◆ **EXERCISE**
Each line from the beginning of the entries below through the line that includes "intros Hid Hf" must be returned exactly as given.

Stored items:
+++++

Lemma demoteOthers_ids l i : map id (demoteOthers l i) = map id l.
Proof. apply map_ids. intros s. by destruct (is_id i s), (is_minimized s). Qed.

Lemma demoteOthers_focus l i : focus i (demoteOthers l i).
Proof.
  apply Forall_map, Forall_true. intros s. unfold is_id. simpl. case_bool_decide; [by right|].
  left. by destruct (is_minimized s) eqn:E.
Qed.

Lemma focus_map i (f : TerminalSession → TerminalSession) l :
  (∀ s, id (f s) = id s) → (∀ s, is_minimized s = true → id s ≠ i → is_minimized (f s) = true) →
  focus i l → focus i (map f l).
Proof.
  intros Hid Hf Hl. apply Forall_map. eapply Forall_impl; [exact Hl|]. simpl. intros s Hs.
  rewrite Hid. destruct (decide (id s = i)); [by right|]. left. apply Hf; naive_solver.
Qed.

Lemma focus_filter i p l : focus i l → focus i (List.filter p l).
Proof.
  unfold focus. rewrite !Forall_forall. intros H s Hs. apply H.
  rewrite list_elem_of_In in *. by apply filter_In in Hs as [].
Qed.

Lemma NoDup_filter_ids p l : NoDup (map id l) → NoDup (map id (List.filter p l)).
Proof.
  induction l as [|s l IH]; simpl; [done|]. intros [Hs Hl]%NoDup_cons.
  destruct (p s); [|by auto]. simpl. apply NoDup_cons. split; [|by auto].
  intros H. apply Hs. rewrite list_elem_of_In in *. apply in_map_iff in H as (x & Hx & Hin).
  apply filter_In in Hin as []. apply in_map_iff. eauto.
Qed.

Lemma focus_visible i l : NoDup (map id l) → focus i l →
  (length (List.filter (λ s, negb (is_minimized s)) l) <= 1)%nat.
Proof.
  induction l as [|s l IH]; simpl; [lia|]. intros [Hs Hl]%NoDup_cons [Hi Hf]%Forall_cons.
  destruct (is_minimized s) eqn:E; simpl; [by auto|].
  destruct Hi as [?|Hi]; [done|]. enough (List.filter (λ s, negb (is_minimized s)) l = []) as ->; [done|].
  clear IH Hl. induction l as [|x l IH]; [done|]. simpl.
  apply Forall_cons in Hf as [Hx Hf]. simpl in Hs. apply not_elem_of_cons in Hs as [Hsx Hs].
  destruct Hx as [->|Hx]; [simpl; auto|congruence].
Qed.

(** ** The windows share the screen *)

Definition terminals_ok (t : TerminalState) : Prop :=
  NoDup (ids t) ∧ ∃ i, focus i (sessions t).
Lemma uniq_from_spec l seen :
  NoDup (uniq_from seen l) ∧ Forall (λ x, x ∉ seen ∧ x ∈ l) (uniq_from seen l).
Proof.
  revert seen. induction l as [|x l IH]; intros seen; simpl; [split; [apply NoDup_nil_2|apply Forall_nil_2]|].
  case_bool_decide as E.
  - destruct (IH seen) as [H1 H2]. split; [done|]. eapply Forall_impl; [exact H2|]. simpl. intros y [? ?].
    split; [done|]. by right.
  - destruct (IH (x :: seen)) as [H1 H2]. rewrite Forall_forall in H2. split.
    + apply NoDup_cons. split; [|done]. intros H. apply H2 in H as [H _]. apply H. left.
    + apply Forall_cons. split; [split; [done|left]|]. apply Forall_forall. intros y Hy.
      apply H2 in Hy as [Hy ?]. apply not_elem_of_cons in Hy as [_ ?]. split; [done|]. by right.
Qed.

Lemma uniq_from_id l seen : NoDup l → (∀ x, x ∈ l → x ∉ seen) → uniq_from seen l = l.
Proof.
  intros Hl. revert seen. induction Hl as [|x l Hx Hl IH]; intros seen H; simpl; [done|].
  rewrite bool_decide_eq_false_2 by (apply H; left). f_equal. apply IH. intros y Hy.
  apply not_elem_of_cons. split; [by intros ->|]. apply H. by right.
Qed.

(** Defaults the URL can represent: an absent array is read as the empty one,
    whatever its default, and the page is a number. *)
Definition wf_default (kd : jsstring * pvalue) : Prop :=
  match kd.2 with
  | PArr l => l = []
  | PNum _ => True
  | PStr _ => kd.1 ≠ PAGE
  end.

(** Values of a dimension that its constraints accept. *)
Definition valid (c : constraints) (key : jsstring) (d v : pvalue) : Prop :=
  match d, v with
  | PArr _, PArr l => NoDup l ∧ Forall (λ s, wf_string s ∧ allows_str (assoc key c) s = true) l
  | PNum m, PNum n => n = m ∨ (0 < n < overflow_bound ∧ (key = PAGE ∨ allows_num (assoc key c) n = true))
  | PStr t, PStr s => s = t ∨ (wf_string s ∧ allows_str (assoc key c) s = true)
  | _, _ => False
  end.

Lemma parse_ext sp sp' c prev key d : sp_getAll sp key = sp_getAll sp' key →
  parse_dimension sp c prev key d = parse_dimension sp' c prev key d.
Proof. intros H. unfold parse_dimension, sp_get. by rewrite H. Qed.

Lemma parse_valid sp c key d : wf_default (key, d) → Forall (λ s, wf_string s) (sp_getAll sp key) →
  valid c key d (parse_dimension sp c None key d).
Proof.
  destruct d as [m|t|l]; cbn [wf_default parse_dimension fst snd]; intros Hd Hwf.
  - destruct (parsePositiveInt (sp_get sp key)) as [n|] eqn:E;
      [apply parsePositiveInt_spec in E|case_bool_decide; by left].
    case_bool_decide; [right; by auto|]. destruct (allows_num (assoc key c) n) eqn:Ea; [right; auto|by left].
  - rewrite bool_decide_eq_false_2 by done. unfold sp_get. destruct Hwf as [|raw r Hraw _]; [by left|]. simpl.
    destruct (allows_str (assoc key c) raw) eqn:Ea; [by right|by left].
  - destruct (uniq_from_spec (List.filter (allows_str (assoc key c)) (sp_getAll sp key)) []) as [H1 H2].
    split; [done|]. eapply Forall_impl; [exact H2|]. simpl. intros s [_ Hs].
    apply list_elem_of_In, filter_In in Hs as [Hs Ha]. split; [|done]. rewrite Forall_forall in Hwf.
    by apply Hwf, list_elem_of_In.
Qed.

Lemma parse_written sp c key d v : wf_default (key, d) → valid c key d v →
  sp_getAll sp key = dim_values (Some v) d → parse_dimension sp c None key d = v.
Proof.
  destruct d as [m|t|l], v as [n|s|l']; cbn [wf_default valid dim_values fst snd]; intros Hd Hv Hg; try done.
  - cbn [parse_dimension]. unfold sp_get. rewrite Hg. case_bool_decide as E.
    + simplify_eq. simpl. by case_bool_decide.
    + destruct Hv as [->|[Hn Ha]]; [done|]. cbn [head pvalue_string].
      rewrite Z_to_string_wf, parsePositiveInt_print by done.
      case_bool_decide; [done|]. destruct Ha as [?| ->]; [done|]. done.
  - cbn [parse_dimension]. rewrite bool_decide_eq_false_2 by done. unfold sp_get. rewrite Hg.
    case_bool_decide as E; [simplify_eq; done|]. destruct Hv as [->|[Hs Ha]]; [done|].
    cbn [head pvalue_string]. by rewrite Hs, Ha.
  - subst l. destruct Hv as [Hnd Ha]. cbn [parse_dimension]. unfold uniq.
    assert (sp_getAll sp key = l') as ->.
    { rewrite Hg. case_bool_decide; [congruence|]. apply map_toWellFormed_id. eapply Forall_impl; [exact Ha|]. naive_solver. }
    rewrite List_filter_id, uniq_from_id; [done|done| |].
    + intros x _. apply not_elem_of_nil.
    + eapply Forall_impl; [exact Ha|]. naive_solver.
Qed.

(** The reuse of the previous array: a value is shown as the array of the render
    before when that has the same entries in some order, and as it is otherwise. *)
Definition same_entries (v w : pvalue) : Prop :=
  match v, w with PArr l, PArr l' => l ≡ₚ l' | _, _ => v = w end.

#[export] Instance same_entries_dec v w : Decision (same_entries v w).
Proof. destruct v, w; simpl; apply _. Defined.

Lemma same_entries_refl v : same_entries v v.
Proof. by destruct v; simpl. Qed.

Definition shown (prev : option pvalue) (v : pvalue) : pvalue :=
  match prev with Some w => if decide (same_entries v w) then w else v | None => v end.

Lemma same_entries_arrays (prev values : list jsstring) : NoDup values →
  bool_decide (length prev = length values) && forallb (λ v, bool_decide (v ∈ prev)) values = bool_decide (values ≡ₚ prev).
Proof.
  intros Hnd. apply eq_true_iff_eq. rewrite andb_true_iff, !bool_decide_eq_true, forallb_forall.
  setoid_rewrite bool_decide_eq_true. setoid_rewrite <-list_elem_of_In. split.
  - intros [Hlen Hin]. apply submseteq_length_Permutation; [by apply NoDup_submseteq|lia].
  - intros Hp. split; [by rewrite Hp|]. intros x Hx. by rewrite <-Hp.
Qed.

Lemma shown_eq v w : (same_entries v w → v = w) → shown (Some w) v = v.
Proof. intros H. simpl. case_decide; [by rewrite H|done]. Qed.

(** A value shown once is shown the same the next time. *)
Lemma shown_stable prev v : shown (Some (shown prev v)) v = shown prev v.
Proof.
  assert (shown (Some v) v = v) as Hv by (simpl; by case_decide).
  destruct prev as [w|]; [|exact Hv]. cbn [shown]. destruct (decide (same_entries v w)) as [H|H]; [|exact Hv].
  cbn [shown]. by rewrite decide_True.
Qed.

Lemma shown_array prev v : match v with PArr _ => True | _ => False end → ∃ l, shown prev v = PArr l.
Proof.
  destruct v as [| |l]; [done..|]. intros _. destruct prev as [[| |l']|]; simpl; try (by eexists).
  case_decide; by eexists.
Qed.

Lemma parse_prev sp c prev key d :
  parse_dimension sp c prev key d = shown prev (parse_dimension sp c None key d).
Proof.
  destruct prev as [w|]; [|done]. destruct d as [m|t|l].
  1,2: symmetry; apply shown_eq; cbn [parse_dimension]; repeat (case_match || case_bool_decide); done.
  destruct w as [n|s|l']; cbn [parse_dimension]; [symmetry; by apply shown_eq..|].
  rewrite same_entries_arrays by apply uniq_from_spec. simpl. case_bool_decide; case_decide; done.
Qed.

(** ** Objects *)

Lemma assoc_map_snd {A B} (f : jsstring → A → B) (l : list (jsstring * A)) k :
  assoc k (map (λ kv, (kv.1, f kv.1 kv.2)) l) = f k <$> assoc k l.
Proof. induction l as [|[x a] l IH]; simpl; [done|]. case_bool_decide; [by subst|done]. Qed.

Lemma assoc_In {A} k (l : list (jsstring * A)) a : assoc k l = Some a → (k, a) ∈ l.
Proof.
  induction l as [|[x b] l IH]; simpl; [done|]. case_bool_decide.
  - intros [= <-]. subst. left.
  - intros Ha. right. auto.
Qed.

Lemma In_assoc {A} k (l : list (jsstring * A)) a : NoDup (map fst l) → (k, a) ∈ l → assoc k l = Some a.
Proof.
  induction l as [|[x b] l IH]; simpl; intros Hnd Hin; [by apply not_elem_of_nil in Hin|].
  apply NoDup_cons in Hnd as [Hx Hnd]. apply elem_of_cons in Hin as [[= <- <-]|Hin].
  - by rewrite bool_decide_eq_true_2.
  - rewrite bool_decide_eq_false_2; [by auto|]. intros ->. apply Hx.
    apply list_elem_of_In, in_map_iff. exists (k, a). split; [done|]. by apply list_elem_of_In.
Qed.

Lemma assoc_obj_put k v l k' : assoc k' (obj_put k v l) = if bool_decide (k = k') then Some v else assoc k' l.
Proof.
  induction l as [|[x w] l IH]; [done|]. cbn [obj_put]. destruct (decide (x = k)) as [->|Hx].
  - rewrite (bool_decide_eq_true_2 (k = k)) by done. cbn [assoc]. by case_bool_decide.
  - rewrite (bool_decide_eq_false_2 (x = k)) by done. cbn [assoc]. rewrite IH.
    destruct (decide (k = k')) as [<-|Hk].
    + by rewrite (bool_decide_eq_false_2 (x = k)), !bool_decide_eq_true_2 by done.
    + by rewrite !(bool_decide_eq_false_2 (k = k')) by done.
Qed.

+++++

◆ **RESPONSE FOR THIS EXERCISE**
Lemma demoteOthers_ids l i : map id (demoteOthers l i) = map id l.
Proof. apply map_ids. intros s. by destruct (is_id i s), (is_minimized s). Qed.

Lemma demoteOthers_focus l i : focus i (demoteOthers l i).
Proof.
  apply Forall_map, Forall_true. intros s. unfold is_id. simpl. case_bool_decide; [by right|].
  left. by destruct (is_minimized s) eqn:E.
Qed.

Lemma focus_map i (f : TerminalSession → TerminalSession) l :
  (∀ s, id (f s) = id s) → (∀ s, is_minimized s = true → id s ≠ i → is_minimized (f s) = true) →
  focus i l → focus i (map f l).
Proof.
  intros Hid Hf Hl. apply Forall_map. eapply Forall_impl; [exact Hl|]. simpl. intros s Hs.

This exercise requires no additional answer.